What is being asked: Everything from the line containing "pose proof (Z.mod_pos_bound" through the last line of the data below should be set down exactly, and nothing else.
Entries shown Start Marker
(** A byte string without control characters. *)
Definition printable (s : bytes) : Prop := Forall (fun b => 0x20 <= b2z b) s.
Lemma escape_printable s : printable (escape_json s).
Proof. unfold printable, escape_json. induction s as [|b s IH]; [constructor|]. cbn [flat_map]. apply Forall_app. split; [|done]. destruct b; vm_compute; repeat constructor; discriminate. Qed.
Lemma padded_printable k n : printable (padded k n).
Proof.
  revert n. induction k as [|k IH]; intros n; [constructor|]. cbn. apply Forall_app. split; [apply IH|]. constructor; [|constructor].
  pose proof (Z.mod_pos_bound n 10). rewrite b2z_z2b, Z.mod_small; lia.
Qed.
Lemma to_string_printable n : printable (to_string n).
Proof.
  unfold to_string. destruct (n =? 0); [repeat constructor; vm_compute; discriminate|]. pose proof (padded_printable 20 n) as P. revert P. generalize (padded 20 n).
  intros s P. induction P as [|b s H P IH]; [constructor|]. destruct b; try done; by constructor.
Qed.
Lemma str_printable s : forallb (fun b => 0x20 <=? b2z b) (str s) = true -> printable (str s).
Proof. intros H. unfold printable. apply Forall_forall. intros b Hb. rewrite forallb_forall in H. apply list_elem_of_In, H in Hb. lia. Qed.
Lemma quoted_printable s : printable s -> printable (quoted s).
Proof. intros P. constructor; [done|]. apply Forall_app. split; [done|by repeat constructor]. Qed.
Ltac print :=
  unfold printable in *;
  repeat first [done | apply escape_printable | apply padded_printable | apply to_string_printable | by apply str_printable | apply quoted_printable | apply Forall_app; split].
Entries shown End Marker
Exercise answer:
  pose proof (Z.mod_pos_bound n 10). rewrite b2z_z2b, Z.mod_small; lia.
Qed.
Lemma to_string_printable n : printable (to_string n).
Proof.
  unfold to_string. destruct (n =? 0); [repeat constructor; vm_compute; discriminate|]. pose proof (padded_printable 20 n) as P. revert P. generalize (padded 20 n).
  intros s P. induction P as [|b s H P IH]; [constructor|]. destruct b; try done; by constructor.
Qed.
Lemma str_printable s : forallb (fun b => 0x20 <=? b2z b) (str s) = true -> printable (str s).
Proof. intros H. unfold printable. apply Forall_forall. intros b Hb. rewrite forallb_forall in H. apply list_elem_of_In, H in Hb. lia. Qed.
Lemma quoted_printable s : printable s -> printable (quoted s).
Proof. intros P. constructor; [done|]. apply Forall_app. split; [done|by repeat constructor]. Qed.
Ltac print :=
  unfold printable in *;
  repeat first [done | apply escape_printable | apply padded_printable | apply to_string_printable | by apply str_printable | apply quoted_printable | apply Forall_app; split].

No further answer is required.